So for me this is a really special episode, Suzanne and I are talking about what it means to have every single girl in the world having access to education, what it means for society, what it means for the economy and what it means for girls. Thanks so much for being part of the female startup club journey. If you know someone who would benefit from hearing this episode, please do pass it along so they can have a listen to this is Suzanne for female startup Club mhm I do, it's safe to say that most of us have been doing more online shopping lately, right, and if you're an e commerce brand, that means you might be seeing more first time customers, but once they've made that first purchase, how do you keep them coming back? How do you keep them connected to you and your brand? That's what Claudio is for. Claudio is the ultimate marketing platform for e commerce brands. Clavijo gives you the tools to build your contact list, send memorable emails, automate key messages and more, way, way more.

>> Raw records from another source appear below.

(** [detect_state] on an array with at least two axes *)
Definition detect_frame (self : StateDetector) (screen : Frame)
  : result StateDetectionResult :=
  if _is_black_screen screen then
    Ok {| state := BLACK_SCREEN; confidence := 95 # 100;
          details := [("reason", DStr "Screen is mostly black")];
          suggested_action := Some "wait_or_restart";
          recovery_steps :=
            Some ["Wait 5 seconds"; "If still black, restart game"] |}
  else
    loading ← _is_loading screen;
    if loading : bool then
      Ok {| state := LOADING_SCREEN; confidence := 85 # 100;
            details := [("reason", DStr "Loading indicator detected")];
            suggested_action := Some "wait";
            recovery_steps := Some ["Wait for loading to complete"] |}
    else if _is_connection_error screen then
      Ok {| state := CONNECTION_ERROR; confidence := 90 # 100;
            details := [("reason", DStr "Connection error popup detected")];
            suggested_action := Some "click_ok";
            recovery_steps := Some ["Click OK/Retry button"; "Wait and retry"] |}
    else if _is_exit_menu self screen then
      Ok {| state := EXIT_MENU; confidence := 95 # 100;
            details := [("reason", DStr "Exit menu detected")];
            suggested_action := Some "click_cancel";
            recovery_steps := Some ["Click CANCEL button at (779, 457)"] |}
    else if _is_governor_profile screen then
      Ok {| state := GOVERNOR_PROFILE; confidence := 85 # 100;
            details := [("reason", DStr "Governor profile detected")];
            suggested_action := Some "read_stats_or_close";
            recovery_steps := None |}
    else
      rankings ← _is_rankings_screen screen;
      if rankings : bool then
        let ranking_type := _detect_ranking_type screen in
        Ok {| state := ranking_type; confidence := 85 # 100;
              details := [("ranking_type", DStr (name ranking_type))];
              suggested_action := Some "continue_scan";
              recovery_steps := None |}
      else
        on_map ← _is_on_map screen;
        if on_map : bool then
          expanded ← _is_chat_expanded screen;
          let chat_state :=
            if expanded : bool then CHAT_EXPANDED else CHAT_COLLAPSED in
          Ok {| state := IDLE_MAP; confidence := 80 # 100;
                details := [("chat_state", DStr (name chat_state));
                            ("bottom_menu_visible", DBool true)];
                suggested_action := Some "ready_for_commands";
                recovery_steps := None |}
        else
          Ok {| state := UNKNOWN; confidence := 3 # 10;
                details := [("reason", DStr "Could not determine state")];
                suggested_action := Some "try_recovery";
                recovery_steps :=
                  Some ["Press ESC to close popups";
                        "Click on empty map areas";
                        "If stuck, restart navigation"] |}.

(** [detect_state]: [h, w = screen.shape[:2]] first *)
Definition detect_state (self : StateDetector) (screen : Screen)
  : result StateDetectionResult :=
  match screen with
  | NoneType => Raise AttributeError
  | Array0 => Raise ValueError
  | Array1 _ => Raise ValueError
  | Img f => detect_frame self f
  end.

End WithOpenCV.

(** The confidences that [detect_state] gives. *)
Definition confidences : list Q :=
  [95 # 100; 85 # 100; 90 # 100; 80 # 100; 3 # 10]%Q.

(** One step of an [escape_sequence]: a tuple of a kind and its argument. *)
Inductive StepArg :=
| SKey (k : string)
| SNum (d : Q)
| SPos (p : Z * Z).

(** A recovery action: a dictionary with these optional keys. *)
Record Action := {
  action : option string;
  position : option (Z * Z);
  key : option string;
  duration : option Q;
  steps : option (list (string * StepArg));
  description : option string;
}.

Definition action_dict (a : string) (d : string) : Action :=
  {| action := Some a; position := None; key := None; duration := None;
     steps := None; description := Some d |}.

Definition tap_action (p : Z * Z) (d : string) : Action :=
  {| action := Some "tap"; position := Some p; key := None; duration := None;
     steps := None; description := Some d |}.

Definition timed_action (a : string) (t : Q) (d : string) : Action :=
  {| action := Some a; position := None; key := None; duration := Some t;
     steps := None; description := Some d |}.

(** [get_recovery_action] *)
Definition get_recovery_action (st : GameState) : Action :=
  match st with
  | EXIT_MENU => tap_action (779, 457) "Click CANCEL on exit menu"
  | CONNECTION_ERROR => tap_action (800, 500) "Click OK/Retry on error popup"
  | CONFIRMATION_POPUP => tap_action (700, 450) "Click Cancel on confirmation"
  | LOADING_SCREEN => timed_action "wait" 3 "Wait for loading to complete"
  | BLACK_SCREEN =>
      timed_action "wait_and_check" 5 "Wait and check if game responds"
  | UNKNOWN =>
      {| action := Some "escape_sequence"; position := None; key := None;
         duration := None;
         steps := Some [("key", SKey "KEYCODE_ESCAPE");
                        ("wait", SNum (3 # 10));
                        ("tap", SPos (800, 450));
                        ("wait", SNum (3 # 10))];
         description := Some "Try escape sequence to recover" |}
  | GOVERNOR_PROFILE => tap_action (1050, 180) "Close governor profile"
  | RANKINGS_POWER => action_dict "ready" "On rankings - ready to scan"
  | IDLE_MAP => action_dict "ready" "On map - ready for commands"
  | _ => action_dict "unknown" "No specific recovery action"
  end.

(** [is_error_state] *)
Definition is_error_state (st : GameState) : bool :=
  bool_decide (st ∈ [CONNECTION_ERROR; BLACK_SCREEN; FROZEN; UNKNOWN]).

(** [is_popup_state] *)
Definition is_popup_state (st : GameState) : bool :=
  bool_decide (st ∈ [EXIT_MENU; CONFIRMATION_POPUP; EVENT_POPUP; REWARD_POPUP]).

End GameState.

(** ** [game_state.py]: [IntelligentRecovery] *)

Module Recovery.
Import Py Image GameState.
Local Open Scope string_scope.
Lemma showError_one_channel_witness :
  to_string (js_or VUndefined (VStr "Error al iniciar sesión."))
  = Ok "Error al iniciar sesión."
  ∧ ∃ w', showError VUndefined world0 = (Ok tt, w')
          ∧ trace w' = [EvSetText "Error al iniciar sesión."]
          ∧ error_box w' = Some "Error al iniciar sesión.".
Proof.
  split; [reflexivity|].
  destruct (showError_one_channel VUndefined "Error al iniciar sesión." world0
              eq_refl) as (w' & Hrun & Htr & Hbox & _).
  exists w'. split; [exact Hrun|]. split; [exact Htr|exact Hbox].
Defined.

(* ----------------------------------------------------------------- *)
(** ** The address of the redirect *)

Section query_chars.
Implicit Types (s t : string) (c : ascii) (l : list (string * string)).

Lemma encode_byte_query c : all_chars query_char (URL.encode_byte c) = true.
Proof. destruct c as [[] [] [] [] [] [] [] []]; reflexivity. Qed.

Lemma encode_query s : all_chars query_char (URL.encode s) = true.
Proof.
  induction s as [|c s IH]; [done|]. cbn [URL.encode].
  by rewrite all_chars_app, encode_byte_query, IH.
Qed.

Lemma serialize_query l : all_chars query_char (URL.serialize l) = true.
Proof.
  unfold URL.serialize. induction l as [|[k v] l IH]; [done|].
  cbn [map fst snd]. destruct l as [|kv l].
  - cbn [map String.concat]. by rewrite !all_chars_app, !encode_query.
  - cbn [map] in *. rewrite concat_cons.
    by rewrite !all_chars_app, !encode_query, IH.
Qed.

End query_chars.

(** X12: the address to which [redirectWithParams] navigates is the fixed
    destination, a question mark and a query string made only of ASCII
    letters and digits and of the characters [*], [-], [.], [_], [+], [%],
    [&] and [=].  Whatever the token and the profile hold, they cannot put
    a [#], a [/], a [?] or a space into the address. *)
Theorem redirect_address_chars jwt tok user w :
  to_string jwt = Ok tok →
  ∃ qs,
    redirectWithParams jwt user w
    = (Ok tt, go ("http://127.0.0.1:3000/?" +:+ qs) w)
    ∧ all_chars query_char qs = true.
Proof.
  intros Htok. eexists. split.
  - by apply redirectWithParams_run.
  - apply serialize_query.
Qed.

Lemma redirect_address_chars_witness :
  to_string (VStr "a#b c") = Ok "a#b c"
  ∧ ∃ qs,
      redirectWithParams (VStr "a#b c") VNull world0
      = (Ok tt, go ("http://127.0.0.1:3000/?" +:+ qs) world0)
      ∧ all_chars query_char qs = true.
Proof.
  split; [reflexivity|].
  exact (redirect_address_chars (VStr "a#b c") "a#b c" VNull world0 eq_refl).
Defined.

(* ----------------------------------------------------------------- *)
(** ** The listener, branch by branch *)

Section listener.
Context (E : env) (w : world).

Local Abbreviation connection := "No se pudo conectar con el servidor.".

Lemma reported_facts pre msg post :
  trace (reported E w pre msg post)
  = trace (opened w) ++ EvFetch (login_request E) :: pre ++ shown w msg :: post
  ∧ storage (reported E w pre msg post) = storage w
  ∧ location (reported E w pre msg post) = location w
  ∧ error_box (reported E w pre msg post)
    = match error_box w with Some _ => Some msg | None => None end.
Proof.
  unfold reported, requested, display, shown, opened.
  destruct (error_box w) eqn:Hb; world_simpl; rewrite ?Hb; world_simpl;
    rewrite <- ?app_assoc; by split_and!.
Qed.

Lemma error_box_opened :
  error_box (opened w)
  = match error_box w with Some _ => Some "" | None => None end.
Proof.
  unfold opened. by destruct (error_box w) eqn:Hb; simpl; rewrite ?Hb.
Qed.

Lemma trace_opened :
  trace (opened w)
  = trace w ++ EvPreventDefault
      :: match error_box w with Some _ => [EvSetText ""] | None => [] end.
Proof.
  unfold opened. destruct (error_box w); world_simpl; by rewrite <- ?app_assoc.
Qed.

(** An exception of the [try] block reaches the [catch] clause. *)
Lemma on_submit_caught e pre :
  attempt_login E (opened w) = (Throw e, extend pre (requested E w)) →
  on_submit E w = (Ok tt, reported E w pre connection [EvConsoleError e]).
Proof.
  intros Hrun. rewrite on_submit_open. unfold try_catch at 1. rewrite Hrun.
  apply catch_run.
Qed.

Lemma on_submit_unreachable :
  network E (trace (opened w)) (login_request E) = None →
  on_submit E w
  = (Ok tt, reported E w [] connection [EvConsoleError NetworkError]).
Proof.
  intros Hnet. apply on_submit_caught.
  by rewrite attempt_login_run, Hnet, extend_nil.
Qed.

Lemma on_submit_undecodable res :
  network E (trace (opened w)) (login_request E) = Some res →
  res_ok res = true →
  json_body res = None →
  on_submit E w
  = (Ok tt, reported E w [] connection [EvConsoleError SyntaxError]).
Proof.
  intros Hnet Hok Hbody. apply on_submit_caught.
  rewrite attempt_login_run, Hnet, Hok, extend_nil. cbn [negb].
  unfold mbind at 1, M_bind at 1, bind at 1, json. by rewrite Hbody.
Qed.
(* ================================================================== *)
(** ** Sample inputs *)

Module Samples.
Import Text Parser Syntax.

Definition wall_line : string :=
  "( 0 0 0 ) ( 1 0 0 ) ( 0 1 0 ) wall".

Definition floor_line : string :=
  "( 0 0 8 ) ( 0 1 8 ) ( 1 0 8 ) floor".

(** The first coordinate is not a number, yet the pattern matches. *)
Definition dotted_line : string :=
  "( 1.2.3 0 0 ) ( 1 0 0 ) ( 0 1 0 ) wall".

Definition dash_line : string :=
  "( 0 0 0 ) ( 1 - 0 ) ( 0 1 0 ) wall".

(** Two triples only. *)
Definition short_line : string :=
  "( 0 0 0 ) ( 1 0 0 ) wall".

(** No texture token. *)
Definition bare_line : string :=
  "( 0 0 0 ) ( 1 0 0 ) ( 0 1 0 )".

(** The first plane line of the sample map that the application
    writes into an empty input folder. *)
Definition sample_plane : plane_text :=
  PlaneText "        "
    (TripleText " " "-128" " " "-128" " " "0" " " " ")
    (TripleText " " "128" " " "-128" " " "0" " " " ")
    (TripleText " " "-128" " " "128" " " "0" " " " ")
    "WALL_TEX" " [ 1 0 0 0 ] [ 0 1 0 0 ] 0 1 1".

Definition sample_plane_2 : plane_text :=
  PlaneText "        "
    (TripleText " " "-128" " " "128" " " "0" " " " ")
    (TripleText " " "128" " " "128" " " "0" " " " ")
    (TripleText " " "-128" " " "128" " " "128" " " " ")
    "{CLIP" " [ 1 0 0 0 ] [ 0 1 0 0 ] 0 1 1".

Definition classname_line : string :=
  "    " ++ key_value "classname" "worldspawn".

(** The text of the sample map that the application writes into an
    empty input folder. *)
Definition sample_text : string :=
  String.concat newline
    [ "";
      "// My Sample Quake Map";
      "{";
      "    " ++ key_value "classname" "worldspawn";
      "    {";
      "        ( -128 -128 0 ) ( 128 -128 0 ) ( -128 128 0 ) WALL_TEX [ 1 0 0 0 ] [ 0 1 0 0 ] 0 1 1";
      "        ( -128 -128 128 ) ( -128 128 128 ) ( 128 -128 128 ) CEILING_TEX [ 1 0 0 0 ] [ 0 1 0 0 ] 0 1 1";
      "        ( -128 -128 0 ) ( -128 -128 128 ) ( -128 128 0 ) FLOOR_TEX [ 1 0 0 0 ] [ 0 1 0 0 ] 0 1 1";
      "        ( 128 -128 0 ) ( 128 128 0 ) ( 128 -128 128 ) BRICK_TEX [ 1 0 0 0 ] [ 0 1 0 0 ] 0 1 1";
      "        ( -128 128 0 ) ( 128 128 0 ) ( -128 128 128 ) {CLIP [ 1 0 0 0 ] [ 0 1 0 0 ] 0 1 1";
      "        ( -128 -128 0 ) ( -128 128 0 ) ( 128 -128 0 ) WATER_TEX [ 1 0 0 0 ] [ 0 1 0 0 ] 0 1 1";
      "    }";
      "    {";
      "        " ++ key_value "classname" "light";
      "        " ++ key_value "origin" "0 0 64";
      "        " ++ key_value "light" "300";
      "    }";
      "}";
      "" ].

(** A one followed by 309 zeros: larger than every finite binary64. *)
Definition huge_token : string :=
  "1" ++ Float64.fixed_digits 309 0.

Definition huge_line : string :=
  "( " ++ huge_token ++ " 0 0 ) ( 1 0 0 ) ( 0 1 0 ) wall".

End Samples.

(* ================================================================== *)
(** ** Further vocabulary for the parser *)

Module Reading.
Import Text Re Parser Syntax.

(** What the loop body makes of a match: the nine conversions in the
    order of the source, then the record. *)
Definition plane_from_match (m : list string) : result plane_data :=
  x1 <- to_float (group m 1) ;;
  y1 <- to_float (group m 2) ;;
  z1 <- to_float (group m 3) ;;
  x2 <- to_float (group m 4) ;;
  y2 <- to_float (group m 5) ;;
  z2 <- to_float (group m 6) ;;
  x3 <- to_float (group m 7) ;;
  y3 <- to_float (group m 8) ;;
  z3 <- to_float (group m 9) ;;
  Ok (PlaneData ((x1, y1, z1), (x2, y2, z2), (x3, y3, z3)) (lower (group m 10))).

(** The plane a line of the file stands for, if the pattern matches it
    and its nine tokens are numbers. *)
Definition plane_of_line (line : string) : option plane_data :=
  match plane_match (strip line) with
  | Some m =>
      match plane_from_match m with
      | Ok pd => Some pd
      | Raise _ => None
      end
  | None => None
  end.

(** What a captured group looks like: a run of the class of its item,
    not empty unless the item is starred. *)
Definition group_ok (it : item) (g : string) : Prop :=
  all_chars (cls it) g = true /\ (quant it <> Star -> g <> "").

(** [l1] is [l2] with some elements left out, the order kept. *)
Inductive subseq {A : Type} : list A -> list A -> Prop :=
| subseq_nil : subseq [] []
| subseq_skip (x : A) (l1 l2 : list A) : subseq l1 l2 -> subseq l1 (x :: l2)
| subseq_take (x : A) (l1 l2 : list A) : subseq l1 l2 -> subseq (x :: l1) (x :: l2).

(** The text of a brush block: its braces, the lines between them, and
    the lines that follow it up to the next block. *)
Record block_text := BlockText {
  b_open : string;
  b_body : list body_line;
  b_close : string;
  b_after : list string
}.

Definition block_lines (b : block_text) : list string :=
  b_open b :: map line_of (b_body b) ++ b_close b :: b_after b.

Definition wf_block (b : block_text) : bool :=
  (strip (b_open b) =? "{")
  && forallb wf_body_line (b_body b)
  && (strip (b_close b) =? "}")
  && forallb no_plane (b_after b).

(** The brush a block yields: none when it holds no plane line. *)
Definition block_brush (b : block_text) : list brush :=
  match plane_texts (b_body b) with
  | [] => []
  | _ :: _ => [map plane_of (plane_texts (b_body b))]
  end.

End Reading.

(* ================================================================== *)
(** ** Further vocabulary for numbers *)

Module Numbers.

(** The sign bit of a number; a NaN is given none. *)
Definition sign_bit (x : Float64.float) : bool :=
  match x with
  | S754_zero s | S754_infinity s | S754_finite s _ _ => s
  | S754_nan => false
  end.

Definition is_nan (x : Float64.float) : bool :=
  match x with
  | S754_nan => true
  | _ => false
  end.

(** A finite number in millionths, rounded to an integer, ties to
    even: the digits that the format [.6f] writes. *)
Definition millionths (x : Float64.float) : N :=
  match x with
  | S754_finite _ m e => Float64.micro_units m e
  | _ => 0%N
  end.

That's why it's trusted by more than 40,000 brands including female founded businesses like Curl Mix Hint and Campari beauty. Get in on the action to delight customers, grow brand affinity and make some serious money. Clavijo customers made $10.2 billion dollars through the platform last year. So whether you're launching a new online business or taking your brand to the next level, Claudio can help you get growing faster and it's free to get started. Just visit Clavijo dot com slash F. S. C. To create your free account today. That's K. L. A V. I. Y. O dot com slash F. S. C. Female stock up club precincts. Hi Suzanne, welcome to the female startup club podcast. Hi, thanks Dune. So glad you're having um me and Malala fund on for today's episode. Looking forward to the conversation. Me too. I'd actually like to start by giving our listeners some context of this conversation and how it came about because it's not our usual founder story.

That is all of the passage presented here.